Among the entries that follow, the required portion opens with the line containing "Goto (p : pc)" and closes with the line containing "Definition once_wait (i". Give that portion again exactly, and nothing else.
Start of Extracted information
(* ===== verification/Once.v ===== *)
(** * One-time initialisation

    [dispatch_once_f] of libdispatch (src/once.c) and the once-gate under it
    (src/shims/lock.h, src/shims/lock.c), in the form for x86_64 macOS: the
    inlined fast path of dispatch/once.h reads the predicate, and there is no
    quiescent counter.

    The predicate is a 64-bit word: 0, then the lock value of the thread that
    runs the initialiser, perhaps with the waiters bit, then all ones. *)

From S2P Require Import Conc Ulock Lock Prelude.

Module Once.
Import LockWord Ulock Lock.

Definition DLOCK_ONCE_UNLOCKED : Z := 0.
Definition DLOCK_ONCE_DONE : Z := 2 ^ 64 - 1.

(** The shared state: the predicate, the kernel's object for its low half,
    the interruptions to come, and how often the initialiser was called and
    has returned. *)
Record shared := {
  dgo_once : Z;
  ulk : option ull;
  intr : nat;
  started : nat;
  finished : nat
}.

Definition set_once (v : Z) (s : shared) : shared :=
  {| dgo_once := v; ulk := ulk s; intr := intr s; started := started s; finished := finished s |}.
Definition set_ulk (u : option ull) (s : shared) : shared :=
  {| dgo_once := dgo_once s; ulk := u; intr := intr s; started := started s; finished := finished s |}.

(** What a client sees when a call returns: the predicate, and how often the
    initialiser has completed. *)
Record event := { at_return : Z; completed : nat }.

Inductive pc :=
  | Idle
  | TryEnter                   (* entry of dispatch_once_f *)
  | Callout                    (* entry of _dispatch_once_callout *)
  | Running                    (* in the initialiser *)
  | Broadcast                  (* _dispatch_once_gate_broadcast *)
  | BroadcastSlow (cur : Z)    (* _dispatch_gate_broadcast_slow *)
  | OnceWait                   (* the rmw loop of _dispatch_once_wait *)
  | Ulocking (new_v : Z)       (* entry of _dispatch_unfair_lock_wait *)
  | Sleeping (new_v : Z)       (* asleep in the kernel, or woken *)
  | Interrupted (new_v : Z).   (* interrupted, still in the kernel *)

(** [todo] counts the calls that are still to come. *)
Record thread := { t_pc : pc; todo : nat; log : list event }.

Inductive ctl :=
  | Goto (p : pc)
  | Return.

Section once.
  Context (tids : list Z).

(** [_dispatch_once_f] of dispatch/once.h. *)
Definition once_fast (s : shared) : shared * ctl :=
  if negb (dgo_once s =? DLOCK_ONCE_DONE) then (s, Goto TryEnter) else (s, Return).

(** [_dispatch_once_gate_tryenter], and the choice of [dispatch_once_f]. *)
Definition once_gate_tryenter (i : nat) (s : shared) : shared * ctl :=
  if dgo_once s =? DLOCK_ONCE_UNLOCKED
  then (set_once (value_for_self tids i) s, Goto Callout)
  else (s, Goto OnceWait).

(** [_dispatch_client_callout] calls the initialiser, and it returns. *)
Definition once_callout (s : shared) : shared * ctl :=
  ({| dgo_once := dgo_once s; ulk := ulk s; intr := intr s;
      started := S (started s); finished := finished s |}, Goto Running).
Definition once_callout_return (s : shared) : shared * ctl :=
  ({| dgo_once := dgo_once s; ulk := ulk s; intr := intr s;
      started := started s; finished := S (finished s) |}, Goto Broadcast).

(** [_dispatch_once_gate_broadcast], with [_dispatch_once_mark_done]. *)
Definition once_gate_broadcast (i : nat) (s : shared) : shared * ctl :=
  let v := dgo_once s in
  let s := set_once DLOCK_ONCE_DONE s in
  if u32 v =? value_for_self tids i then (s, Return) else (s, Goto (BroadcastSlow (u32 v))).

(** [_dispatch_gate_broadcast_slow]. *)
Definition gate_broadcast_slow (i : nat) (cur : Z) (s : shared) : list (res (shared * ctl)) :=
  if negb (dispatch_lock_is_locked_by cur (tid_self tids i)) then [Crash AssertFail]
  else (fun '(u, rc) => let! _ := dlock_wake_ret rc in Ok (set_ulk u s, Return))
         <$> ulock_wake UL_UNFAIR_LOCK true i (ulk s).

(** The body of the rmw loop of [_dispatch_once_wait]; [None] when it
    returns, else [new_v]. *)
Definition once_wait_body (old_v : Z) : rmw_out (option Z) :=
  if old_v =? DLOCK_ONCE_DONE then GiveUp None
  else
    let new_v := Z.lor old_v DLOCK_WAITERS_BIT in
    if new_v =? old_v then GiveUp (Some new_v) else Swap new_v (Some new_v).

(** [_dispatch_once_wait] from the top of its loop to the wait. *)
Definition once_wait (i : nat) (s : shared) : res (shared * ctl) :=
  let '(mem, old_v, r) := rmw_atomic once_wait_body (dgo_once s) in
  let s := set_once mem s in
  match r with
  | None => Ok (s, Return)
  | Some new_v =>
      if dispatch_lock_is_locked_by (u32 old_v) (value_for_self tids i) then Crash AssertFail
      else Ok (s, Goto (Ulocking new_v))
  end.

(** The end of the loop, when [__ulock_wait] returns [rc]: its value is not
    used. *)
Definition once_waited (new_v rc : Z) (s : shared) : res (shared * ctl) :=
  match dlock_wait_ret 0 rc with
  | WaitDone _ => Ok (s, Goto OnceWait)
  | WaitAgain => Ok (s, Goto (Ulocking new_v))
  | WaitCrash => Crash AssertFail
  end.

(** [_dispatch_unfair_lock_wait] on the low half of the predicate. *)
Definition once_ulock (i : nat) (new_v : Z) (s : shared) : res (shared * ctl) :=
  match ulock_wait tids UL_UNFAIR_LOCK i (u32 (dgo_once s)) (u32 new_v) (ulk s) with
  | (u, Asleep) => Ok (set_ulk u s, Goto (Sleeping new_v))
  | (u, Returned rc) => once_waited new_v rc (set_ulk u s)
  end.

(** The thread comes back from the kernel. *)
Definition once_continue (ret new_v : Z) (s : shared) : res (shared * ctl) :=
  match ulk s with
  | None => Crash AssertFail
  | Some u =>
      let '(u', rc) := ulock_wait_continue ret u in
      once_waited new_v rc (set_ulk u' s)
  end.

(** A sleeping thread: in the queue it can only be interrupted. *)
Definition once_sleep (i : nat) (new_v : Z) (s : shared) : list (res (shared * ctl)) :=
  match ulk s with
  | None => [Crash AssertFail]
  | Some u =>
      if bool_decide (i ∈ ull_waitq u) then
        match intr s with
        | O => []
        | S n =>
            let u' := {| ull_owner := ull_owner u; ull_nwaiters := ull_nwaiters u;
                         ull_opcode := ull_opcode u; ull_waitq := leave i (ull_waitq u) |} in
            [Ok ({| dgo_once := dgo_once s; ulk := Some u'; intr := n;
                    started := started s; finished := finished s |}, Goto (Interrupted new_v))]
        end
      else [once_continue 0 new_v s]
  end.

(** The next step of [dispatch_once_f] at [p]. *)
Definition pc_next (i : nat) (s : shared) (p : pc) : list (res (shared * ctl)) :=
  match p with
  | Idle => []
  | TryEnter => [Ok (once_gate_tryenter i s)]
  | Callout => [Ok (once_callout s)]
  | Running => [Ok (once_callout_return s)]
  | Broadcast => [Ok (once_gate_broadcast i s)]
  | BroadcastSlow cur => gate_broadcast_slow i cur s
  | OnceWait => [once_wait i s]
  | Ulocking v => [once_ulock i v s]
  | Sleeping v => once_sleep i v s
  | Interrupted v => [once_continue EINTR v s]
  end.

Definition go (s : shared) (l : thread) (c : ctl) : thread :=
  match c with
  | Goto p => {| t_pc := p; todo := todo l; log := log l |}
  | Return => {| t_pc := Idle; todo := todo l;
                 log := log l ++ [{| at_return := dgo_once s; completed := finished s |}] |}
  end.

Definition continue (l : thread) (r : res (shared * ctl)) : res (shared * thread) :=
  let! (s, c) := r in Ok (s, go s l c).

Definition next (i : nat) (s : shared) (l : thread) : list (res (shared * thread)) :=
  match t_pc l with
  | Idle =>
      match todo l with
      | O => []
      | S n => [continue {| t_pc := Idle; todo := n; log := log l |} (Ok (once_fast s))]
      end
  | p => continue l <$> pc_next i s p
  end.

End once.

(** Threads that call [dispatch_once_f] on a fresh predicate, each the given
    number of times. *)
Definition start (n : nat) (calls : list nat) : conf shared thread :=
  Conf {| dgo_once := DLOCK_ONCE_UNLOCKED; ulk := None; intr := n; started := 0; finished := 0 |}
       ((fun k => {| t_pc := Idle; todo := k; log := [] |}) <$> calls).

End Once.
End of Extracted information
### Written answer
  | Goto (p : pc)
  | Return.

Section once.
  Context (tids : list Z).

(** [_dispatch_once_f] of dispatch/once.h. *)
Definition once_fast (s : shared) : shared * ctl :=
  if negb (dgo_once s =? DLOCK_ONCE_DONE) then (s, Goto TryEnter) else (s, Return).

(** [_dispatch_once_gate_tryenter], and the choice of [dispatch_once_f]. *)
Definition once_gate_tryenter (i : nat) (s : shared) : shared * ctl :=
  if dgo_once s =? DLOCK_ONCE_UNLOCKED
  then (set_once (value_for_self tids i) s, Goto Callout)
  else (s, Goto OnceWait).

(** [_dispatch_client_callout] calls the initialiser, and it returns. *)
Definition once_callout (s : shared) : shared * ctl :=
  ({| dgo_once := dgo_once s; ulk := ulk s; intr := intr s;
      started := S (started s); finished := finished s |}, Goto Running).
Definition once_callout_return (s : shared) : shared * ctl :=
  ({| dgo_once := dgo_once s; ulk := ulk s; intr := intr s;
      started := started s; finished := S (finished s) |}, Goto Broadcast).

(** [_dispatch_once_gate_broadcast], with [_dispatch_once_mark_done]. *)
Definition once_gate_broadcast (i : nat) (s : shared) : shared * ctl :=
  let v := dgo_once s in
  let s := set_once DLOCK_ONCE_DONE s in
  if u32 v =? value_for_self tids i then (s, Return) else (s, Goto (BroadcastSlow (u32 v))).

(** [_dispatch_gate_broadcast_slow]. *)
Definition gate_broadcast_slow (i : nat) (cur : Z) (s : shared) : list (res (shared * ctl)) :=
  if negb (dispatch_lock_is_locked_by cur (tid_self tids i)) then [Crash AssertFail]
  else (fun '(u, rc) => let! _ := dlock_wake_ret rc in Ok (set_ulk u s, Return))
         <$> ulock_wake UL_UNFAIR_LOCK true i (ulk s).

(** The body of the rmw loop of [_dispatch_once_wait]; [None] when it
    returns, else [new_v]. *)
Definition once_wait_body (old_v : Z) : rmw_out (option Z) :=
  if old_v =? DLOCK_ONCE_DONE then GiveUp None
  else
    let new_v := Z.lor old_v DLOCK_WAITERS_BIT in
    if new_v =? old_v then GiveUp (Some new_v) else Swap new_v (Some new_v).

(** [_dispatch_once_wait] from the top of its loop to the wait. *)
Definition once_wait (i : nat) (s : shared) : res (shared * ctl) :=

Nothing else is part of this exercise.